Language Processing Issues with Unicode Data
Richard Youatt - American University of Armenia Corporation
Intended Audience: |
Manager, Software Engineer, Systems Analyst, Marketer, Academia/Education |
Session Level: |
Intermediate |
Unicode/ISO10646 and the associated programming languages that manipulate
the elements of those character sets have opened up a new realm of technical
possibilities. These have had primary application in the worlds of e-commerce,
software globalization, and the organizational and administrative needs of large
multinational organizations. At the same time, a door has been opened to the
world of Information Technology and the World Wide Web for the lesser-known
cultures and languages of the world.
Even among those concerned with minority rights and cultures, less attention has
been focused on the purer linguistic issues, the benefits of technology
assisted research in language processing and computer assisted linguistics than
on computer literacy and access to the Information Highway.
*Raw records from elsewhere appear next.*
(* ===== verification/Net.v ===== *)
(** Addresses as the program reads them: [net.SplitHostPort], [net.ParseIP] with the
    methods of [net.IP], and [Hostname] of a parsed URL.  The parsing of URLs itself is a
    parameter. *)
From Stdlib Require Import String.
From S2P Require Import Prelude Text.

Definition dot : byte := x2e.
Definition colon : byte := x3a.
Definition percent : byte := x25.
Definition open_bracket : byte := x5b.
Definition close_bracket : byte := x5d.

(** ** [net.SplitHostPort] *)

Definition missing_port : error := ErrText "missing port in address".
Definition too_many_colons : error := ErrText "too many colons in address".
Definition address_error (why : string) : error := ErrText why.

(** No bracket from the given positions on; the port is what follows the last colon. *)
Definition split_rest (hostport host : bytes) (i j k : nat) : result (bytes * bytes) :=
  if bool_decide (open_bracket ∈ drop j hostport) then Err (address_error "unexpected '[' in address")
  else if bool_decide (close_bracket ∈ drop k hostport) then Err (address_error "unexpected ']' in address")
  else Ok (host, drop (S i) hostport).

Definition SplitHostPort (hostport : bytes) : result (bytes * bytes) :=
  match LastIndexByte hostport colon with
  | None => Err missing_port
  | Some i =>
      if bool_decide (head hostport = Some open_bracket) then
        match IndexByte hostport close_bracket with
        | None => Err (address_error "missing ']' in address")
        | Some e =>
            if (S e =? length hostport)%nat then Err missing_port
            else if (S e =? i)%nat then split_rest hostport (drop 1 (take e hostport)) i 1 (S e)
            else if bool_decide (hostport !! S e = Some colon) then Err too_many_colons
            else Err missing_port
        end
      else
        let host := take i hostport in
        if bool_decide (colon ∈ host) then Err too_many_colons
        else split_rest hostport host i 0 0
  end.

(** ** [net.ParseIP] *)

Definition digit (c : byte) : option Z := if in_range 48 57 (u8 c) then Some (u8 c - 48) else None.

Definition hex_digit_value (c : byte) : option Z :=
  if in_range 48 57 (u8 c) then Some (u8 c - 48)
  else if in_range 97 102 (u8 c) then Some (u8 c - 97 + 10)
  else if in_range 65 70 (u8 c) then Some (u8 c - 65 + 10)
  else None.

(** The four fields of an IPv4 address: [first] and [prev_dot] say whether the character
    is the first and whether the one before is a dot. *)
Fixpoint parseIPv4Fields (l : bytes) (first prev_dot : bool) (val digLen : Z) (fields : bytes) : option bytes :=
  match l with
  | [] => if (length fields <? 3)%nat then None else Some (fields ++ [byte_of_Z val])
  | c :: l' =>
      match digit c with
      | Some d =>
          if (digLen =? 1) && (val =? 0) then None
          else
            let val := val * 10 + d in
            if 255 <? val then None else parseIPv4Fields l' false false val (digLen + 1) fields
      | None =>
          if bool_decide (c = dot) then
            if first || bool_decide (l' = []) || prev_dot then None
            else if (length fields =? 3)%nat then None
            else parseIPv4Fields l' false true 0 0 (fields ++ [byte_of_Z val])
          else None
      end
  end.

(** The leading hexadecimal digits of a group: their number, their value and what
    follows; a fifth digit is an error. *)
Fixpoint scan_group (s : bytes) (off : nat) (acc : Z) : option (nat * Z * bytes) :=
  match s with
  | [] => Some (off, acc, [])
  | c :: s' =>
      match hex_digit_value c with
      | None => Some (off, acc, s)
      | Some d => if (3 <? off)%nat then None else scan_group s' (S off) (acc * 16 + d)
      end
  end.

(** The loop over the groups of an IPv6 address: the bytes so far, where the ellipsis
    was, and what is left of the text. *)
Fixpoint parse_groups (fuel : nat) (s ip : bytes) (ellipsis : option nat) : option (bytes * bytes * option nat) :=
  match fuel with
  | O => Some (s, ip, ellipsis)
  | S fuel' =>
      if (16 <=? length ip)%nat then Some (s, ip, ellipsis)
      else
      match scan_group s 0 0 with
      | None => None
      | Some (off, acc, rest) =>
          if (off =? 0)%nat then None
          else if bool_decide (head rest = Some dot) then
            if bool_decide (ellipsis = None) && negb (length ip =? 12)%nat then None
            else if (16 <? length ip + 4)%nat then None
            else match parseIPv4Fields s true false 0 0 [] with
                 | None => None
                 | Some v4 => Some ([], ip ++ v4, ellipsis)
                 end
          else
            let ip := ip ++ [byte_of_Z (acc / 256); byte_of_Z acc] in
            match rest with
            | [] => Some ([], ip, ellipsis)
            | c :: s =>
                if negb (bool_decide (c = colon)) then None
                else match s with
                     | [] => None
                     | c' :: s' =>
                         if bool_decide (c' = colon) then
                           match ellipsis with
                           | Some _ => None
                           | None =>
                               match s' with
                               | [] => Some ([], ip, Some (length ip))
                               | _ => parse_groups fuel' s' ip (Some (length ip))
                               end
                           end
                         else parse_groups fuel' s ip ellipsis
                     end
            end
      end
  end.

(** The whole text must be used, and an ellipsis stands for at least one group. *)
Definition expand_groups (r : bytes * bytes * option nat) : option bytes :=
  let '(s, ip, ellipsis) := r in
  if negb (bool_decide (s = [])) then None
  else if (length ip <? 16)%nat then
    match ellipsis with
    | None => None
    | Some e => Some (take e ip ++ replicate (16 - length ip) x00 ++ drop e ip)
    end
  else match ellipsis with Some _ => None | None => Some ip end.

(** An address with a zone, or with an empty one, gives no [IP]. *)
Definition parseIPv6 (s : bytes) : option bytes :=
  if bool_decide (percent ∈ s) then None
  else if HasPrefix s [colon; colon] then
    match drop 2 s with
    | [] => Some (replicate 16 x00)
    | s => parse_groups 8 s [] (Some 0%nat) ≫= expand_groups
    end
  else parse_groups 8 s [] None ≫= expand_groups.

(** [net.IP] has 16 bytes; an IPv4 address is mapped into them. *)
Definition v4InV6Prefix : bytes := replicate 10 x00 ++ [xff; xff].

(** The first dot, colon or percent sign decides. *)
Fixpoint address_kind (s : bytes) : option byte :=
  match s with
  | [] => None
  | c :: s' => if bool_decide (c ∈ [dot; colon; percent]) then Some c else address_kind s'
  end.

Definition ParseIP (s : bytes) : option bytes :=
  match address_kind s with
  | Some c =>
      if bool_decide (c = dot) then (fun v4 => v4InV6Prefix ++ v4) <$> parseIPv4Fields s true false 0 0 []
      else if bool_decide (c = colon) then parseIPv6 s
      else None
  | None => None
  end.

(** ** The methods of [net.IP] *)

(** The address of an IPv4 one, which may be written in 16 bytes. *)
Definition To4 (ip : bytes) : option bytes :=
  if (length ip =? 4)%nat then Some ip
  else if (length ip =? 16)%nat && bool_decide (take 12 ip = v4InV6Prefix) then Some (drop 12 ip)
  else None.

Definition at_ (ip : bytes) (i : nat) : Z := u8 (nth i ip x00).

Definition IsPrivate (ip : bytes) : bool :=
  match To4 ip with
  | Some ip4 =>
      (at_ ip4 0 =? 10) || ((at_ ip4 0 =? 172) && (Z.land (at_ ip4 1) 240 =? 16))
      || ((at_ ip4 0 =? 192) && (at_ ip4 1 =? 168))
  | None => (length ip =? 16)%nat && (Z.land (at_ ip 0) 254 =? 252)
  end.

Definition IsLoopback (ip : bytes) : bool :=
  match To4 ip with
  | Some ip4 => at_ ip4 0 =? 127
  | None => bool_decide (ip = replicate 15 x00 ++ [x01])
  end.

Definition IsLinkLocalUnicast (ip : bytes) : bool :=
  match To4 ip with
  | Some ip4 => (at_ ip4 0 =? 169) && (at_ ip4 1 =? 254)
  | None => (length ip =? 16)%nat && (at_ ip 0 =? 254) && (Z.land (at_ ip 1) 192 =? 128)
  end.


(** [IsPrivate() || IsLoopback() || IsLinkLocalUnicast()], as every caller asks. *)
Definition is_local (ip : bytes) : bool := IsPrivate ip || IsLoopback ip || IsLinkLocalUnicast ip.

(** ** URLs *)

(** What the program looks at in a parsed URL. *)
Record URL := { url_Scheme : bytes; url_Host : bytes }.

(** [url.Parse] *)
Class UrlParse := url_Parse : bytes -> result URL.

(** An empty port or a colon followed by digits. *)
Definition validOptionalPort (port : bytes) : bool :=
  match port with
  | [] => true
  | c :: ds => bool_decide (c = colon) && forallb (fun c => in_range 48 57 (u8 c)) ds
  end.

(** [URL.Hostname]: without port and brackets. *)
Definition Hostname (u : URL) : bytes :=
  let host := url_Host u in
  let host := match LastIndexByte host colon with
              | Some i => if validOptionalPort (drop i host) then take i host else host
              | None => host
              end in
  if bool_decide (head host = Some open_bracket) && bool_decide (last host = Some close_bracket)
  then drop 1 (take (length host - 1) host)
  else host.

(** ** Addresses in decimal *)

(** An octet as it is written, without leading zeros. *)
Definition octet_text (b : byte) : bytes :=
  let d z := byte_of_Z (48 + z) in
  let v := u8 b in
  if v <? 10 then [d v]
  else if v <? 100 then [d (v / 10); d (v mod 10)]
  else [d (v / 100); d (v / 10 mod 10); d (v mod 10)].

Definition v4_text (a b c d : byte) : bytes :=
  octet_text a ++ dot :: octet_text b ++ dot :: octet_text c ++ dot :: octet_text d.

(** A character that ends an octet, or the end of the text. *)
Definition ends_octet (l : bytes) : Prop := match l with [] => True | c :: _ => digit c = None end.

Lemma octet_fields b l first prev fields : ends_octet l ->
  exists n, parseIPv4Fields (octet_text b ++ l) first prev 0 0 fields = parseIPv4Fields l false false (u8 b) n fields.
Proof. intros _. destruct b; cbn; eauto. Qed.

Lemma digit_dot : digit dot = None.
Proof. reflexivity. Qed.

Lemma parseIPv4Fields_dot l val n fields :
  l <> [] -> (length fields < 3)%nat ->
  parseIPv4Fields (dot :: l) false false val n fields = parseIPv4Fields l false true 0 0 (fields ++ [byte_of_Z val]).
Proof.
  intros Hl Hf. cbn [parseIPv4Fields]. rewrite digit_dot, bool_decide_eq_true_2 by done.
  rewrite bool_decide_eq_false_2 by done. cbn [orb]. by destruct (Nat.eqb_spec (length fields) 3); [lia|].
Qed.

Lemma octet_text_not_nil b l : octet_text b ++ l <> [].
Proof. by destruct b. Qed.

Lemma parseIPv4Fields_text a b c d :
  parseIPv4Fields (v4_text a b c d) true false 0 0 [] = Some [a; b; c; d].
Proof.
  unfold v4_text.
  assert (forall l, ends_octet (dot :: l)) as Hd by done.
  destruct (octet_fields a _ true false [] (Hd (octet_text b ++ dot :: octet_text c ++ dot :: octet_text d))) as [n ->].
  rewrite parseIPv4Fields_dot by (apply octet_text_not_nil || (cbn; lia)).
  destruct (octet_fields b _ false true ([] ++ [byte_of_Z (u8 a)]) (Hd (octet_text c ++ dot :: octet_text d))) as [n1 ->].
  rewrite parseIPv4Fields_dot by (apply octet_text_not_nil || (cbn; lia)).
  destruct (octet_fields c _ false true (([] ++ [byte_of_Z (u8 a)]) ++ [byte_of_Z (u8 b)]) (Hd (octet_text d))) as [n2 ->].
  rewrite parseIPv4Fields_dot by ((rewrite <- (app_nil_r (octet_text d)); apply octet_text_not_nil) || (cbn; lia)).
  rewrite <- (app_nil_r (octet_text d)).
  destruct (octet_fields d [] false true ((([] ++ [byte_of_Z (u8 a)]) ++ [byte_of_Z (u8 b)]) ++ [byte_of_Z (u8 c)]) I)
    as [n3 ->].
  cbn [parseIPv4Fields app length]. by rewrite !byte_of_Z_u8.
Qed.

Lemma octet_text_digits b c : c ∈ octet_text b -> in_range 48 57 (u8 c) = true.
Proof.
  intros Hc. assert (forallb (fun c => in_range 48 57 (u8 c)) (octet_text b) = true) as Hb by by destruct b.
  rewrite forallb_forall in Hb. apply Hb. by apply list_elem_of_In.
Qed.

Lemma address_kind_octet b l : address_kind (octet_text b ++ l) = address_kind l.
Proof. by destruct b. Qed.

(** An IPv4 address is read back from its decimal text. *)
Lemma ParseIP_text a b c d : ParseIP (v4_text a b c d) = Some (v4InV6Prefix ++ [a; b; c; d]).
Proof.
  unfold ParseIP. replace (address_kind (v4_text a b c d)) with (Some dot)
    by (unfold v4_text; by rewrite address_kind_octet).
  rewrite bool_decide_eq_true_2 by done. by rewrite parseIPv4Fields_text.
Qed.

(** A host without colons and brackets and a port in digits are split at the colon. *)
Lemma SplitHostPort_plain host port :
  (forall x, x ∈ host -> x <> colon /\ x <> open_bracket /\ x <> close_bracket) ->
  (forall x, x ∈ port -> in_range 48 57 (u8 x) = true) ->
  SplitHostPort (host ++ colon :: port) = Ok (host, port).
Proof.
  intros Hh Hp. assert (forall x, x ∈ port -> x <> colon /\ x <> open_bracket /\ x <> close_bracket) as Hp'.
  { intros x Hx%Hp. split_and!; intros ->; done. }
  assert (forall x, x ∈ host ++ colon :: port -> x <> open_bracket /\ x <> close_bracket) as Ha.
  { intros x [Hx|[->|Hx]%elem_of_cons]%elem_of_app; [by destruct (Hh x Hx) as (_ & ? & ?)|done|].
    by destruct (Hp' x Hx) as (_ & ? & ?). }
  unfold SplitHostPort. rewrite LastIndexByte_app by (intros Hc; by apply Hp' in Hc as [? _]).
  rewrite bool_decide_eq_false_2.
  2:{ intros Hhd. assert (open_bracket ∈ host ++ colon :: port) as Hin.
      { destruct (host ++ colon :: port); [done|]. injection Hhd as ->. by left. }
      by destruct (Ha _ Hin). }
  rewrite take_app_length. rewrite bool_decide_eq_false_2 by (intros Hc; by apply Hh in Hc as [? _]).
  unfold split_rest. cbn [drop].
  rewrite bool_decide_eq_false_2 by (intros Hc; by apply Ha in Hc as [? _]).
  rewrite bool_decide_eq_false_2 by (intros Hc; by apply Ha in Hc as [_ ?]).
  change (S (length host)) with (1 + length host)%nat. rewrite Nat.add_comm, <- drop_drop, drop_app_length. done.
Qed.

Lemma v4_text_plain a b c d x : x ∈ v4_text a b c d -> x <> colon /\ x <> open_bracket /\ x <> close_bracket.
Proof.
  assert (forall y, in_range 48 57 (u8 y) = true -> y <> colon /\ y <> open_bracket /\ y <> close_bracket) as Hd.
  { intros y Hy. split_and!; intros ->; done. }
  unfold v4_text. rewrite !elem_of_app, !elem_of_cons, !elem_of_app, !elem_of_cons, !elem_of_app, !elem_of_cons.
  intros [H|[->|[H|[->|[H|[->|H]]]]]]; (split_and!; discriminate) || eauto using octet_text_digits.
Qed.

(** Samples of the other forms. *)
Example ParseIP_samples :
  ParseIP (bs "::1") = Some (replicate 15 x00 ++ [x01]) /\
  ParseIP (bs "fe80::1:2") = Some ([xfe; x80] ++ replicate 10 x00 ++ [x00; x01; x00; x02]) /\
  ParseIP (bs "::ffff:10.0.0.1") = Some (v4InV6Prefix ++ [x0a; x00; x00; x01]) /\
  ParseIP (bs "1:2:3:4:5:6:7:8") = Some [x00; x01; x00; x02; x00; x03; x00; x04; x00; x05; x00; x06; x00; x07; x00; x08] /\
  (ParseIP <$> [bs "1::2::3"; bs "1:2:3:4:5:6:7::8"; bs "::1%eth0"; bs "10.0.0.01"; bs "10.0.0"; bs "256.1.1.1"; bs "12345::"])
    = replicate 7 None.
Proof. vm_compute. split_and!; reflexivity. Qed.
This presentation
addresses some of those issues drawing upon theoretical and practical work
with the Digital Library of Classical Armenian Literature at the American
University of Armenia, and looks at some of the generic issues of
language processing with Unicode data.
The primary conclusion is that linguistic and historical research has yet to
take full advantage of the "technology boost" that is now available, and that
this requires a multidisciplinary and international approach to project work.
Progress in technology does not necessarily enhance linguistic skills, or
promote conceptual and intellectual progress in language studies. Technology
assisted research linguists are equally concerned with the semantics and
etymology of language as with the ability to manipulate the elements of the
ISO10646/Unicode repertoire that does not in fact meet their full needs.
|